• **What you should do**
Between the line containing "Definition is_space (c" and the line containing "Definition is_empty (s" lies a run of lines; give that run again exactly, with both of those lines, and nothing else from the entries below.

Records from a data collection:
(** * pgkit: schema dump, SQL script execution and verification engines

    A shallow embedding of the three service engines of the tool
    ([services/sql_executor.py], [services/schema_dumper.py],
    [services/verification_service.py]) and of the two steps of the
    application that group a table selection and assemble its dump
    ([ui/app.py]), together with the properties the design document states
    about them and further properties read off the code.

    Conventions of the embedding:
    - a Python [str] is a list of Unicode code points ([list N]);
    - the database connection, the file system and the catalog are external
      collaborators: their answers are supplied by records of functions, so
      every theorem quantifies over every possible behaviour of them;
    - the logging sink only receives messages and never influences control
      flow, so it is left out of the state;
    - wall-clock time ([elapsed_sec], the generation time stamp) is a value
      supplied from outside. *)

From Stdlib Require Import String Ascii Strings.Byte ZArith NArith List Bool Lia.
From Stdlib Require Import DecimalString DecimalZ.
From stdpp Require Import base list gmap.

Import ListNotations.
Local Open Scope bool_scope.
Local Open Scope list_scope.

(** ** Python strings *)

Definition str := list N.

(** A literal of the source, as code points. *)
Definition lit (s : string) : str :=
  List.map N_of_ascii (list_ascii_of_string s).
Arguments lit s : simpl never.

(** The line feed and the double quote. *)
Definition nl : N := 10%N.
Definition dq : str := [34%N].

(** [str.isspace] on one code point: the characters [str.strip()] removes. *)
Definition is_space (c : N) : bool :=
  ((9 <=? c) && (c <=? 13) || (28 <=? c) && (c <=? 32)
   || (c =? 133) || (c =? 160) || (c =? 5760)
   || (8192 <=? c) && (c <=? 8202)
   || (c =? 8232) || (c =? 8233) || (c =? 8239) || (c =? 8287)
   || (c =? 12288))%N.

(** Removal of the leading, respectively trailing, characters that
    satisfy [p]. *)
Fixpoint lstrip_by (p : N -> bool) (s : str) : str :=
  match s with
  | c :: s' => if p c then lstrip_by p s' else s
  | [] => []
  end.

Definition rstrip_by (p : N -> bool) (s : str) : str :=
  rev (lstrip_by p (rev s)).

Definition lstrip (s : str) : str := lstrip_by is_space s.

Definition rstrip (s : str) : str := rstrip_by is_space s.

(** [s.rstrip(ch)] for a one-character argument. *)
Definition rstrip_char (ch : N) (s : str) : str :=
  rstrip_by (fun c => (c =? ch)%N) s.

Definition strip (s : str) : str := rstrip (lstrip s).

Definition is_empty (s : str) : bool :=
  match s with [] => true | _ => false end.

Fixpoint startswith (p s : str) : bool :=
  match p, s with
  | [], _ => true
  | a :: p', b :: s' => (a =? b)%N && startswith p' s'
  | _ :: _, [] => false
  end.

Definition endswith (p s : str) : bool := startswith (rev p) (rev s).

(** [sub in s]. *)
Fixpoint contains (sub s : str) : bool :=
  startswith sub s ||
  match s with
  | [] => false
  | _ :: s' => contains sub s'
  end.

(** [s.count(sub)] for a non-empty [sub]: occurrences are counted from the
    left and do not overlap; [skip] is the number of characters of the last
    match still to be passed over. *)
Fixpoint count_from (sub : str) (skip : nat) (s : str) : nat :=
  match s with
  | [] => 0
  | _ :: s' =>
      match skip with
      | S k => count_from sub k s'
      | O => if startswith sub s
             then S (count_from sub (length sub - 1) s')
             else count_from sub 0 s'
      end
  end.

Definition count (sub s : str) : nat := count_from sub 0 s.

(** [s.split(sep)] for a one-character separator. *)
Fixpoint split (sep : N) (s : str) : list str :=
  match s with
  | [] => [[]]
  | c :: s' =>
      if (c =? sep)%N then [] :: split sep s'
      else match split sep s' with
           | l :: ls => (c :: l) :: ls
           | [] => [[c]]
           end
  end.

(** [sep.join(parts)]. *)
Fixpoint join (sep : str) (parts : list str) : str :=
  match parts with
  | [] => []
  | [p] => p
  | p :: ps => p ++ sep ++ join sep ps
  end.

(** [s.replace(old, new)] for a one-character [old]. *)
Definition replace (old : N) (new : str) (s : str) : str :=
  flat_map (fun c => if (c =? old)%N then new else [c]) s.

---

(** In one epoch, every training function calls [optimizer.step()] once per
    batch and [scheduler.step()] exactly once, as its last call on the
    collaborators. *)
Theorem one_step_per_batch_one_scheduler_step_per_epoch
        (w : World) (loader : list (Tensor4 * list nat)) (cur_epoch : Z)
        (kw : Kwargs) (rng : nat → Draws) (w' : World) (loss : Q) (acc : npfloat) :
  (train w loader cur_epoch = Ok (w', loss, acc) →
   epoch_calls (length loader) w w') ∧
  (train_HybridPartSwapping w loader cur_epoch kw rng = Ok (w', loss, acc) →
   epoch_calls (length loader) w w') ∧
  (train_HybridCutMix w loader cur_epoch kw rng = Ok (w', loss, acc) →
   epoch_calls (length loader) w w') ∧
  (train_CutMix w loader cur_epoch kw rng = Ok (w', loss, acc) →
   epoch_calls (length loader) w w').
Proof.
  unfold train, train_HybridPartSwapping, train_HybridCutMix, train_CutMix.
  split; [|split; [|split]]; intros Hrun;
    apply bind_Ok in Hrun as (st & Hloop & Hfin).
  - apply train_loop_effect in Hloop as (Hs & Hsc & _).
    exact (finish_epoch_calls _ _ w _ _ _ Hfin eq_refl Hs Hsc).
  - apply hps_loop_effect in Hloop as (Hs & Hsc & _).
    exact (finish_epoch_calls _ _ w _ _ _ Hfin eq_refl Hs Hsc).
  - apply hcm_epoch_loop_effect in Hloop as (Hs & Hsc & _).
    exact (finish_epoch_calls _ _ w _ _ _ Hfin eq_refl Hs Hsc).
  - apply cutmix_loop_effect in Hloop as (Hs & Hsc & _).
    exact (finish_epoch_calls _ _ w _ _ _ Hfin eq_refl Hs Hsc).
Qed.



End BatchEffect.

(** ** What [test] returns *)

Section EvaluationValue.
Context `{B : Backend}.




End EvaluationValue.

• **Reply**
Definition is_space (c : N) : bool :=
  ((9 <=? c) && (c <=? 13) || (28 <=? c) && (c <=? 32)
   || (c =? 133) || (c =? 160) || (c =? 5760)
   || (8192 <=? c) && (c <=? 8202)
   || (c =? 8232) || (c =? 8233) || (c =? 8239) || (c =? 8287)
   || (c =? 12288))%N.

(** Removal of the leading, respectively trailing, characters that
    satisfy [p]. *)
Fixpoint lstrip_by (p : N -> bool) (s : str) : str :=
  match s with
  | c :: s' => if p c then lstrip_by p s' else s
  | [] => []
  end.

Definition rstrip_by (p : N -> bool) (s : str) : str :=
  rev (lstrip_by p (rev s)).

Definition lstrip (s : str) : str := lstrip_by is_space s.

Definition rstrip (s : str) : str := rstrip_by is_space s.

(** [s.rstrip(ch)] for a one-character argument. *)
Definition rstrip_char (ch : N) (s : str) : str :=
  rstrip_by (fun c => (c =? ch)%N) s.

Definition strip (s : str) : str := rstrip (lstrip s).

Definition is_empty (s : str) : bool :=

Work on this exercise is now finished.